Putting It All Together Reading Time: 15 mins

The Bill

Goal: Understand how Indexing, Columnar Storage, and Compression multiply to solve a "Query Disaster."

You review your AWS bill. One query—a weekly report on "Trending Genres"—costs Spotify $1,500 every single day. It takes 9 hours to run, and runs 100 times daily.

Total cost? $550,000 per year.

System Archeology: The Schema

To fix the disaster, let's understand the data's physical footprint.

Component	Stats	Disk Footprint (Standard Pages)
Songs Table	~50M songs	400 pages (25 GB)
Listens Table	~10B total listens	16,000 pages (1 TB)
Weekly Scope	Oct 21-27 Filter	150 pages (~1% of data)
Memory (B)	Buffer Pool	20 pages (1.28 GB)

We use a standard page size of 64MB for all calculations in this study.

Problem 0: The Baseline Investigation

Problem: The weekly trending report is taking 9 hours. Before optimizing, we need to calculate the current "Baseline" cost. What is the IO cost of a Hash Partition Join (HPJ) on these two tables. Should the optimizer chose a Block Nested Loop Join (BNLJ) instead?

🔍 Show Solution

Disaster Option 1: Block Nested Loop Join (BNLJ)

If the query optimizer chose BNLJ, results would be catastrophic.

Formula: M + (M / B) N

Math: 400 + (400 / 20) 16,000 = 320,400 IOs
The Why: BNLJ forces the database to scan the 1TB table for every block of the 25GB table. It is the absolute "Disaster" scenario for big data.

Disaster Option 2: Hash Partition Join (HPJ)

HPJ is much better but still flawed for this use case.

Formula: 3 * (M + N)
Math: 3 * (400 + 16,000) = 49,200 IOs
The Why: HPJ is efficient for joining two large tables, but here we only need 1% of the data. Scanning the entire 1TB to find that 1% is massive waste.

Problem 1: The Index Win

Problem: We know that only ~150 pages out of the 16,000 contain the data for Oct 21-27. How do we skip the other pages, and what is the new IO cost?

🔍 Show Solution

Logic: Create a B+ Tree Index on Listens(listen_time).
Design: The index allows a more targeted scan rather than a full join or scan.
IO Math:
- Scan Songs: 400 IOs
- Index Lookup: ~4 IOs
- Fetch filtered Listens: 150 IOs
- Total: ~554 IOs
The Why: Indexes prune the search space.
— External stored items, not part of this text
(** *** Witnesses *)

Definition demo_call (cpu t : Z) : call :=
  Call cpu true t 4294967303 (repeat 97 TASK_COMM_LEN) true.
(** Five execs and a fork: with a 5 microsecond interval the second exec, on
    another CPU, is dropped. *)
Definition demo_run : list invocation :=
  [(TpExec, demo_call 0 10000000); (TpExec, demo_call 1 10004000);
   (TpFork (repeat 0 44 ++ [7; 0; 0; 0]), demo_call 0 10004500);
   (TpExec, demo_call 0 20000000)].

Ltac run_demo :=
  first [by repeat split; cbn; lia | by repeat constructor; cbn; lia | reflexivity].

Lemma serial_reports_spaced_witness :
  exists a ea b eb, reports x86 5 prog_init demo_run !! 0%nat = Some (a, ea) /\
    reports x86 5 prog_init demo_run !! 2%nat = Some (b, eb) /\ 5 < (now b - now a) / 1000.
Proof.
  eexists _, _, _, _. split; [reflexivity|]. split; [reflexivity|].
  eapply (serial_reports_spaced x86 5 prog_init demo_run 0 2); run_demo.
Defined.

Lemma serial_handler_is_sampler_witness :
  map (fun ie => now (fst ie))
    (List.filter (fun ie => of_handler true (fst ie)) (reports x86 5 prog_init demo_run)) =
  sample 6000 0 [10000000; 10004000; 20000000].
Proof. apply (serial_handler_is_sampler x86 5 true prog_init demo_run); run_demo. Defined.

Lemma reports_rate_bound_witness :
  Z.of_nat (length (List.filter (fun ie => of_handler true (fst ie))
    (reports x86 5 prog_init demo_run))) * (1000 * (5 + 1))
  <= 30000000 - prev_ts_of true prog_init.
Proof.
  apply (reports_rate_bound x86 5 true prog_init demo_run 30000000); run_demo.
Defined.

Lemma report_links_to_previous_witness :
  exists a ea c ec,
    List.filter (fun ie => of_handler true (fst ie)) (reports x86 5 prog_init demo_run)
      = [(a, ea); (c, ec)] /\
    ev_prev_pid ec = ev_pid ea /\ ev_delta_us ec = wrap_u 64 (now c - now a) / 1000.
Proof.
  eexists _, _, _, _. split; [reflexivity|].
  eapply (report_links_to_previous x86 5 prog_init demo_run true 0); reflexivity.
Defined.

Lemma fork_names_child_witness :
  exists e, snd (handle_fork riscv 0 (demo_call 0 5) (repeat 0 44 ++ [7; 0; 0; 0]) prog_init) = Some e
    /\ ev_pid e = 7.
Proof.
  eexists. split; [reflexivity|].
  apply (fork_names_child riscv 0 (demo_call 0 5) (repeat 0 44 ++ [7; 0; 0; 0]) prog_init);
    [simpl; tauto|reflexivity].
Defined.

End Prog.
Lemma simulates_enter h b gap i s a :
  simulates h b s a -> clock_ok i -> cpus s !! cpu_of i = None ->
  exists a', sampler_run h gap (of_tp b [OEnter i]) a a' /\
    simulates h b (Machine (mem s) (<[cpu_of i := (i, LoadTs)]> (cpus s))) a'.
Proof.
  intros Hs Hi Hc. pose proof Hs as (Ht & Hb & H). specialize (H (cpu_of i)). rewrite Hc in H.
  cbn in H. unfold of_tp. cbn [List.filter obs_inv]. destruct (Bool.eqb (is_exec i) b) eqn:E.
  - eexists. split; [econstructor; [by apply sampler_enter|constructor]|].
    eapply simulates_update with (cpu := cpu_of i); try done; try lia;
      try (intros; by rewrite lookup_insert_ne).
    rewrite !lookup_insert_eq. unfold cpu_matches. rewrite E. split_and!; try done; try apply Hi.
    by exists Entered.
  - exists a. split; [constructor|]. destruct a as [t fl].
    eapply simulates_update with (cpu := cpu_of i); try done; try lia;
      try (intros; by rewrite lookup_insert_ne).
    rewrite lookup_insert_eq. unfold cpu_matches. rewrite E. by split_and!; try apply Hi.
Qed.

(** A step of a handler of the other tracepoint. *)
Lemma simulates_other h b m i p s a st p' o cpu :
  simulates h b s a -> cpus s !! cpu = Some (i, p) -> is_exec i <> b ->
  go h m i p (mem s) = (st, p', o) ->
  simulates h b (Machine st (match p' with
    | Some p' => <[cpu := (i, p')]> (cpus s) | None => delete cpu (cpus s) end)) a.
Proof.
  intros Hs Hc Hne Hg. pose proof Hs as (Ht & Hb & H). specialize (H cpu). rewrite Hc in H.
  destruct H as (<- & Hi & H). rewrite (proj2 (Bool.eqb_false_iff _ _) Hne) in H.
  destruct a as [t fl]. simpl in *.
  eapply simulates_update with (cpu := cpu_of i); try done.
  - intros. by eapply go_record.
  - by rewrite (go_other_ts _ _ _ _ _ _ _ _ _ Hg Hne).
  - intros. destruct p'; [by rewrite lookup_insert_ne|by rewrite lookup_delete_ne].
  - destruct p'; rewrite ?lookup_insert_eq, ?lookup_delete_eq; unfold cpu_matches; [|done].
    by rewrite (proj2 (Bool.eqb_false_iff _ _) Hne).
Qed.

(** Closes a simulation after a step of the handler on its own CPU. *)
Ltac close_sim H :=
  eapply simulates_update with (cpu := cpu_of _);
  [exact H|done|autorewrite with bpf_mem; rewrite ?Bool.eqb_reflx; reflexivity|assumption
  |intros; rewrite ?lookup_insert_ne, ?lookup_delete_ne by done; done
  |intros; cbn [flight]; rewrite ?lookup_insert_ne, ?lookup_delete_ne by done; done|];
  rewrite ?lookup_insert_eq, ?lookup_delete_eq; unfold cpu_matches; rewrite ?Bool.eqb_reflx;
  autorewrite with bpf_mem.

Ltac in_step Hi :=
  split_and!; try done; try apply Hi; eexists; split; [done|].

Lemma of_tp_app b t1 t2 : of_tp b (t1 ++ t2) = of_tp b t1 ++ of_tp b t2.
Proof. apply List.filter_app. Qed.

Lemma of_tp_own b o i : Forall (fun x => obs_inv x = i) o -> is_exec i = b -> of_tp b o = o.
Proof.
  intros H Hb. induction H as [|x o Hx _ IH]; [done|]. unfold of_tp in *. cbn [List.filter].
  by rewrite Hx, Hb, Bool.eqb_reflx, IH.
Qed.

Lemma of_tp_other b o i : Forall (fun x => obs_inv x = i) o -> is_exec i <> b -> of_tp b o = [].
Proof.
  intros H Hb. induction H as [|x o Hx _ IH]; [done|]. unfold of_tp in *. cbn [List.filter].
  by rewrite Hx, (proj2 (Bool.eqb_false_iff _ _) Hb).
Qed.

(** A step of a handler of this tracepoint is no step or the matching step of the
    sampler. *)
Lemma simulates_go h b m i p s a st p' o cpu :
  0 < m < 2 ^ 32 -> simulates h b s a -> cpus s !! cpu = Some (i, p) -> is_exec i = b ->
  go h m i p (mem s) = (st, p', o) ->
  exists a', sampler_run h (1000 * (m + 1)) o a a' /\
    simulates h b (Machine st (match p' with
      | Some p' => <[cpu := (i, p')]> (cpus s) | None => delete cpu (cpus s) end)) a'.
Proof.
  intros Hm Hs Hc Hb Hg. pose proof Hs as (Ht & Hr & H). specialize (H cpu). rewrite Hc in H.
  destruct H as (<- & Hi & H). rewrite Hb, Bool.eqb_reflx in H. destruct H as (ph & Hf & Hp).
  pose proof (due_code m (remembered a) i Hm Hr Hi) as Hd.
  assert (Hother : forall c, c <> cpu_of i -> record_of c st = record_of c (mem s))
    by (intros; by eapply go_record).
  destruct a as [t fl]. cbn [remembered flight] in *. subst b t.
  go_cases Hg p; destruct ph; try done; cbn [phase_matches] in Hp;
    rewrite ?Hcmp in Hd; eexists; (split; [first [apply sampler_done|
      econstructor; [|apply sampler_done]]|]).
  - apply sampler_drop; [done|]. by apply negb_true_iff.
  - close_sim Hs. done.
  - apply sampler_report; [done|]. by apply negb_false_iff.
  - close_sim Hs. in_step Hi. done.
  - subst. close_sim Hs. rewrite set_heap_record, decide_True by done. in_step Hi. by split_and!.
  - close_sim Hs. in_step Hi. done.
  - by eapply sampler_store.
  - close_sim Hs. in_step Hi. done.
  - by eapply sampler_out.
  - close_sim Hs. done.
Qed.
(* ===== verification/CoreFixes.v ===== *)
(** * Kernel-version-independent field access

    [crates/ananicy-bpf/bpf/include/core_fixes.bpf.h]: three accessors that pick
    between the spellings different kernels use for one field.

    [bpf_core_field_exists] and [BPF_CORE_READ] come from libbpf and are settled
    against the BTF of the kernel the program is loaded into; they are the
    operations of the class [CoreAccess].  [CoreLaws] says what libbpf documents
    of them, and [btf_access] is one implementation, which reads a memory
    through the types a kernel declares. *)

From stdpp Require Import base list strings numbers.
From Stdlib Require Import ZArith Lia Ascii.
From S2P Require Import Prelude CLayout RustStr BpfProg.
From S2P Require VmlinuxX86 VmlinuxArm64 VmlinuxRiscv VmlinuxLoongarch.

#[local] Open Scope Z_scope.
#[local] Open Scope c_scope.

(** ** The flavours declared in the header *)

Definition struct_task_struct___o : ctype :=
  struct_ false (fld "state" (int_ 8 true) ;; mnil).
Definition struct_task_struct___x : ctype :=
  struct_ false (fld "__state" (int_ 4 false) ;; mnil).
Definition struct_bio___o : ctype :=
  struct_ false (fld "bi_disk" (ptr "struct gendisk") ;; mnil).
Definition struct_bio___x : ctype :=
  struct_ false (fld "bi_bdev" (ptr "struct block_device") ;; mnil).
Definition struct_request_queue___x : ctype :=
  struct_ false (fld "disk" (ptr "struct gendisk") ;; mnil).
Definition struct_request___x : ctype :=
  struct_ false (
    fld "q" (ptr "struct request_queue___x") ;;
    fld "rq_disk" (ptr "struct gendisk") ;;
    mnil).

(** ** The interface to libbpf *)

Class CoreAccess := {
  (** [bpf_core_field_exists(((struct s * )0)->f)] *)
  core_field_exists : string -> string -> bool;
  (** [bpf_core_read(dst, n, &((struct s * )addr)->f)]: the [n] bytes left in
      [dst]. *)
  core_read : Z -> string -> string -> nat -> list Z;
}.

Section accessors.
Context `{CoreAccess}.

(** A pointer-sized read, as each [->] of a [BPF_CORE_READ] chain does. *)
Definition read_ptr (addr : Z) (s f : string) : Z := le_decode (core_read addr s f 8).

Definition get_task_state (task : Z) : Z :=
  if core_field_exists "task_struct___x" "__state"
  then le_decode (core_read task "task_struct___x" "__state" 4)
  else wrap_s 64 (le_decode (core_read task "task_struct___o" "state" 8)).

Definition get_gendisk (bio : Z) : Z :=
  if core_field_exists "bio___x" "bi_bdev"
  then read_ptr (read_ptr bio "bio___x" "bi_bdev") "block_device" "bd_disk"
  else read_ptr bio "bio___o" "bi_disk".

Definition get_disk (request : Z) : Z :=
  if core_field_exists "request___x" "rq_disk"
  then read_ptr request "request___x" "rq_disk"
  else read_ptr (read_ptr request "request___x" "q") "request_queue___x" "disk".

End accessors.

(** ** What libbpf documents *)

Record kernel := Kernel {
  k_types : list (string * ctype);   (* its BTF, by "struct name" *)
  k_mem : Z -> option Z;             (* its memory; [None] faults *)
}.

(** Everything from [___] on is a flavour, not part of the kernel's name. *)
Fixpoint essential (s : string) : string :=
  match s with
  | EmptyString => EmptyString
  | String a r => if starts_with "___" s then EmptyString else String a (essential r)
  end.

Fixpoint lookup_type (n : string) (l : list (string * ctype)) : option ctype :=
  match l with
  | [] => None
  | (m, t) :: l => if String.eqb m n then Some t else lookup_type n l
  end.

Definition kernel_field (k : kernel) (s f : string) : option (Z * ctype) :=
  match lookup_type (sapp "struct " (essential s)) (k_types k) with
  | Some t => find_field f t
  | None => None
  end.

Fixpoint read_mem (mem : Z -> option Z) (addr : Z) (n : nat) : option (list Z) :=
  match n with
  | O => Some []
  | S n => match mem addr, read_mem mem (addr + 1) n with
           | Some b, Some bs => Some (b :: bs)
           | _, _ => None
           end
  end.

(** [bpf_probe_read_kernel]: the bytes, or zeros when any of them faults. *)
Definition probe_read (k : kernel) (addr : Z) (n : nat) : list Z :=
  match read_mem (k_mem k) addr n with Some bs => bs | None => repeat 0 n end.

Class CoreLaws (k : kernel) `{CoreAccess} : Prop := {
  exists_law : forall s f, core_field_exists s f = bool_decide (is_Some (kernel_field k s f));
  read_law : forall addr s f n o t,
    kernel_field k s f = Some (o, t) -> sizeof t = Z.of_nat n ->
    core_read addr s f n = probe_read k (addr + o / 8) n;
}.

(** A kernel's own BTF and memory satisfy the laws. *)
Definition btf_access (k : kernel) : CoreAccess := {|
  core_field_exists s f := bool_decide (is_Some (kernel_field k s f));
  core_read addr s f n :=
    match kernel_field k s f with
    | Some (o, _) => probe_read k (addr + o / 8) n
    | None => repeat 0 n
    end;
|}.
#[global] Instance btf_access_laws k : @CoreLaws k (btf_access k).
Proof.
  split; [done|]. intros addr s f n o t E _. cbn. by rewrite E.
Qed.

(** ** Lemmas *)

Section laws.
Context (k : kernel) `{CoreLaws k}.

Lemma read_ptr_field addr s f o t :
  kernel_field k s f = Some (o, t) -> sizeof t = 8 ->
  read_ptr addr s f = le_decode (probe_read k (addr + o / 8) 8).
Proof. intros E Hs. unfold read_ptr. by rewrite (read_law addr s f 8 o t). Qed.

Lemma exists_some s f x : kernel_field k s f = Some x -> core_field_exists s f = true.
Proof. intros E. rewrite exists_law. apply bool_decide_eq_true. by rewrite E. Qed.
Lemma exists_none s f : kernel_field k s f = None -> core_field_exists s f = false.
Proof. intros E. rewrite exists_law. apply bool_decide_eq_false. rewrite E. by intros []. Qed.

End laws.

Lemma read_mem_bytes mem addr n bs :
  (forall a b, mem a = Some b -> is_byte b) -> read_mem mem addr n = Some bs ->
  Forall is_byte bs /\ length bs = n.
Proof.
  intros Hm. revert addr bs. induction n as [|n IH]; intros addr bs; simpl.
  - intros ?. simplify_eq. by split.
  - destruct (mem addr) eqn:E1; [|done]. destruct (read_mem _ _ _) eqn:E2; [|done].
    intros ?. simplify_eq. apply IH in E2 as [? <-].
    split; [constructor; [by eapply Hm|done]|done].
Qed.

Lemma probe_read_bytes k addr n :
  (forall a b, k_mem k a = Some b -> is_byte b) ->
  Forall is_byte (probe_read k addr n) /\ length (probe_read k addr n) = n.
Proof.
  intros Hm. unfold probe_read. destruct (read_mem _ _ _) eqn:E; [by eapply read_mem_bytes|].
  split; [|by rewrite repeat_length]. apply List.Forall_forall.
  intros x ->%repeat_spec. unfold is_byte, in_u. lia.
Qed.

Lemma le_decode_range bs : Forall is_byte bs -> in_u (8 * Z.of_nat (length bs)) (le_decode bs).
Proof.
  induction 1 as [|b bs Hb _ IH]; unfold in_u in *; cbn [le_decode length]; [lia|].
  replace (8 * Z.of_nat (S (length bs))) with (8 + 8 * Z.of_nat (length bs)) by lia.
  rewrite Z.pow_add_r by lia. unfold is_byte, in_u in Hb. lia.
Qed.

(** The kernel a header was taken from. *)
Definition header_kernel (h : header) (mem : Z -> option Z) : kernel := Kernel (h_types h) mem.

Definition same_field (o : option (Z * ctype)) (bytes : Z) : bool :=
  match o with Some (o, t) => (sizeof t =? bytes) && (o mod 8 =? 0) | None => false end.

Lemma header_fields h mem :
  List.In h headers ->
  same_field (kernel_field (header_kernel h mem) "task_struct___x" "__state") 4 = true /\
  same_field (kernel_field (header_kernel h mem) "bio___x" "bi_bdev") 8 = true /\
  same_field (kernel_field (header_kernel h mem) "block_device" "bd_disk") 8 = true /\
  same_field (kernel_field (header_kernel h mem) "request_queue___x" "disk") 8 = true.
Proof.
  intros Hh. simpl in Hh. destruct Hh as [<-|[<-|[<-|[<-|[]]]]]; split_and!; vm_compute; done.
Qed.

Lemma lookup_type_elem s l t : lookup_type s l = Some t -> List.In (s, t) l.
Proof.
  induction l as [|[m t'] l IH]; [done|]. simpl. destruct (String.eqb_spec m s) as [->|]; intros H.
  - simplify_eq. by left.
  - right. auto.
Qed.

(** Every declaration of the headers is well formed. *)
Lemma headers_wf h n t : List.In h headers -> List.In (n, t) (h_types h) -> wf_ctype t = true.
Proof.
  intros Hh Ht. assert (forallb (fun p => wf_ctype (snd p)) (h_types h) = true) as Hwf.
  { simpl in Hh. destruct Hh as [<-|[<-|[<-|[<-|[]]]]]; vm_compute; done. }
  rewrite forallb_forall in Hwf. exact (Hwf _ Ht).
Qed.

(** ** Theorems *)

Module Core.

(** On a kernel whose [task_struct] has the renamed [__state], the accessor
    returns exactly the unsigned 32-bit value stored there, never sign-extended;
    an unreadable task reads as 0. *)
Theorem task_state_renamed (k : kernel) `{CoreLaws k} task o t :
  (forall a b, k_mem k a = Some b -> is_byte b) ->
  kernel_field k "task_struct___x" "__state" = Some (o, t) -> sizeof t = 4 ->
  get_task_state task = le_decode (probe_read k (task + o / 8) 4) /\
  in_u 32 (get_task_state task).
Proof.
  intros Hm Hf Hs. unfold get_task_state.
  rewrite (exists_some k _ _ _ Hf), (read_law task _ _ 4 o t) by done. split; [done|].
  destruct (probe_read_bytes k (task + o / 8) 4 Hm) as [Hb Hl].
  apply le_decode_range in Hb. by rewrite Hl in Hb.
Qed.

(** On an older kernel, with [long state] and no [__state], it returns that
    field as a signed 64-bit value. *)
Theorem task_state_legacy (k : kernel) `{CoreLaws k} task o t :
  kernel_field k "task_struct___x" "__state" = None ->
  kernel_field k "task_struct___o" "state" = Some (o, t) -> sizeof t = 8 ->
  get_task_state task = wrap_s 64 (le_decode (probe_read k (task + o / 8) 8)).
Proof.
  intros Hn Hf Hs. unfold get_task_state.
  by rewrite (exists_none k _ _ Hn), (read_law task _ _ 8 o t).
Qed.

(** On the kernel of any of the four headers the disk of a [bio] is reached
    through its block device: two pointer reads, each inside its struct. *)
Theorem gendisk_through_bdev h mem `{CoreLaws (header_kernel h mem)} bio :
  List.In h headers ->
  exists o1 t1 o2 t2,
    kernel_field (header_kernel h mem) "bio___x" "bi_bdev" = Some (o1, t1) /\
    kernel_field (header_kernel h mem) "block_device" "bd_disk" = Some (o2, t2) /\
    get_gendisk bio =
      le_decode (probe_read (header_kernel h mem)
        (le_decode (probe_read (header_kernel h mem) (bio + o1 / 8) 8) + o2 / 8) 8).
Proof.
  intros Hh. destruct (header_fields h mem Hh) as (_ & H1 & H2 & _).
  destruct (kernel_field _ "bio___x" "bi_bdev") as [[o1 t1]|] eqn:E1; [|done].
  destruct (kernel_field _ "block_device" "bd_disk") as [[o2 t2]|] eqn:E2; [|done].
  simpl in H1, H2. zb. exists o1, t1, o2, t2. split_and!; try done.
  unfold get_gendisk. rewrite (exists_some _ _ _ _ E1).
  rewrite (read_ptr_field _ bio _ _ _ _ E1) by done.
  by rewrite (read_ptr_field _ _ _ _ _ _ E2).
Qed.

(** The disk of a request: its own [rq_disk] where the kernel still has one,
    the queue's [disk] where it does not. *)
Theorem disk_of_request (k : kernel) `{CoreLaws k} request oq tq od td :
  kernel_field k "request___x" "q" = Some (oq, tq) -> sizeof tq = 8 ->
  kernel_field k "request_queue___x" "disk" = Some (od, td) -> sizeof td = 8 ->
  get_disk request =
  match kernel_field k "request___x" "rq_disk" with
  | Some _ => read_ptr request "request___x" "rq_disk"
  | None => le_decode (probe_read k (le_decode (probe_read k (request + oq / 8) 8) + od / 8) 8)
  end.
Proof.
  intros Hq Hsq Hd Hsd. unfold get_disk.
  destruct (kernel_field k "request___x" "rq_disk") as [x|] eqn:E.
  - by rewrite (exists_some _ _ _ _ E).
  - rewrite (exists_none _ _ _ E), (read_ptr_field _ _ _ _ _ _ Hd) by done.
    by rewrite (read_ptr_field _ _ _ _ _ _ Hq).
Qed.

(** Every member access into a type of the four headers stays inside the type:
    the declarations are well formed, and a found member begins and ends within
    the bytes of the struct it belongs to. *)
Theorem header_fields_in_bounds h n t f o t' :
  List.In h headers -> List.In (n, t) (h_types h) -> find_field f t = Some (o, t') ->
  0 <= o /\ o + 8 * sizeof t' <= 8 * sizeof t.
Proof.
  intros Hh Ht Hf. pose proof (headers_wf _ _ _ Hh Ht) as Hwf.
  destruct (proj1 find_in_bounds t Hwf f o t' Hf) as (? & ? & _). done.
Qed.

(** The members of a struct of the four headers are laid out in declaration
    order without overlap, each at a multiple of its alignment, and end within
    the struct. *)
Theorem header_structs_in_order h n p ms :
  List.In h headers -> List.In (n, CStruct p ms) (h_types h) ->
  in_order 0 (8 * sizeof (CStruct p ms)) (struct_layout p 0 ms).
Proof.
  intros Hh Ht. pose proof (headers_wf _ _ _ Hh Ht) as Hwf. simpl in Hwf.
  eapply in_order_weaken; [by apply struct_layout_in_order|lia|by apply struct_bits_fit].
Qed.

(** *** Witnesses *)

(** A memory with one readable word, the [__state] of a task at address 0. *)
Definition demo_mem (a : Z) : option Z :=
  if (24 <=? a) && (a <? 28) then Some 255 else None.
Definition demo_kernel : kernel := header_kernel x86 demo_mem.
Lemma demo_mem_bytes a b : k_mem demo_kernel a = Some b -> is_byte b.
Proof.
  simpl. unfold demo_mem. destruct (_ && _); [|done]. intros ?. simplify_eq.
  unfold is_byte, in_u. lia.
Defined.

Lemma task_state_renamed_witness :
  @get_task_state (btf_access demo_kernel) 0 = le_decode (probe_read demo_kernel 24 4) /\
  in_u 32 (@get_task_state (btf_access demo_kernel) 0).
Proof.
  apply (@task_state_renamed demo_kernel (btf_access demo_kernel) (btf_access_laws demo_kernel)
           0 192 (CInt 4 false) demo_mem_bytes); vm_compute; reflexivity.
Defined.

Definition old_kernel : kernel :=
  Kernel [("struct task_struct", struct_task_struct___o)] (fun _ => Some 255).
Lemma task_state_legacy_witness :
  @get_task_state (btf_access old_kernel) 4096 =
  wrap_s 64 (le_decode (probe_read old_kernel (4096 + 0 / 8) 8)).
Proof.
  apply (@task_state_legacy old_kernel (btf_access old_kernel) (btf_access_laws old_kernel)
           4096 0 (CInt 8 true)); vm_compute; reflexivity.
Defined.

Lemma gendisk_through_bdev_witness :
  exists o1 t1 o2 t2,
    kernel_field (header_kernel arm64 demo_mem) "bio___x" "bi_bdev" = Some (o1, t1) /\
    kernel_field (header_kernel arm64 demo_mem) "block_device" "bd_disk" = Some (o2, t2) /\
    @get_gendisk (btf_access (header_kernel arm64 demo_mem)) 64 =
      le_decode (probe_read (header_kernel arm64 demo_mem)
        (le_decode (probe_read (header_kernel arm64 demo_mem) (64 + o1 / 8) 8) + o2 / 8) 8).
Proof.
  apply (@gendisk_through_bdev arm64 demo_mem (btf_access (header_kernel arm64 demo_mem))
           (btf_access_laws _) 64). simpl. tauto.
Defined.

Definition riscv_kernel : kernel := header_kernel riscv demo_mem.
Lemma disk_of_request_witness :
  @get_disk (btf_access riscv_kernel) 0 =
  match kernel_field riscv_kernel "request___x" "rq_disk" with
  | Some _ => @read_ptr (btf_access riscv_kernel) 0 "request___x" "rq_disk"
  | None => le_decode (probe_read riscv_kernel
      (le_decode (probe_read riscv_kernel (0 + 0 / 8) 8) + 832 / 8) 8)
  end.
Proof.
  eapply (@disk_of_request riscv_kernel (btf_access riscv_kernel) (btf_access_laws _) 0 0
            _ 832 _); vm_compute; reflexivity.
Defined.

Lemma header_fields_in_bounds_witness :
  0 <= 192 /\ 192 + 8 * sizeof (CInt 4 false) <= 8 * sizeof VmlinuxX86.struct_task_struct.
Proof.
  apply (header_fields_in_bounds x86 "struct task_struct" VmlinuxX86.struct_task_struct "__state");
    [simpl; tauto|apply lookup_type_elem; vm_compute; reflexivity|vm_compute; reflexivity].
Defined.

Lemma header_structs_in_order_witness :
  in_order 0 (8 * sizeof VmlinuxRiscv.struct_list_head)
    (match VmlinuxRiscv.struct_list_head with CStruct p ms => struct_layout p 0 ms | _ => [] end).
Proof.
  apply (header_structs_in_order riscv "struct list_head");
    [simpl; tauto|apply lookup_type_elem; vm_compute; reflexivity].
Defined.

End Core.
By jumping directly to the start date and reading only the 1% target data, we achieve a 90x improvement vs plain HPJ.

Problem 2: The Column Store Win

Problem: Even with an index, row-based storage loads 150 bytes per listen just to read the 24 bytes we need (song_id, user_id, time, duration). How do we eliminate this "column waste," and what is the estimated IO win?

🔍 Show Solution

Logic: Switch to a Columnar Store (e.g., BigQuery, Parquet).
Design: Physically store each field in its own set of pages. This allows the CPU to ignore the IP addresses and device IDs entirely.
IO Math:
- We effectively read only 1/6th of the row width.
- Total: ~60 IOs (Listens: 25 IOs + Songs: 35 IOs)
The Why: Columnar storage is optimized for aggregation. By only reading the columns mentioned in the SELECT and WHERE clauses, we reduce IO by another 9x.

Problem 3: The Final Compression

Problem: How can we reduce the footprint of the genre and rating columns without losing data?

🔍 Show Solution

Technique 1 (Dictionary): Map the 200 unique Genres to 1-byte IDs (16 pages -> 1 page).
Technique 2 (Bit Packing): Since ratings are 1-5, store them in 4 bits instead of a 32-bit integer (7 pages -> 1 page).
Technique 3 (RLE): Since data is sorted, compress repeating User IDs (13 pages -> 5 pages).
Final Victory: ~35 IOs | 20 Seconds | $400 / Year
The Why: Domain-specific compression.

Summary: The Compound ROI

We optimized the $550,000 disaster to $400 by multiplying three discrete LEGO blocks:

Stage	IO Reduction	Annual Cost	Win Factor
Baseline (HPJ)	50,000 IOs	$550,000	1x
+ Index	550 IOs	$6,500	90x
+ Columnar	60 IOs	$730	9x
+ Compression	35 IOs	$365	2x

Total Impact: 1,400x improvement.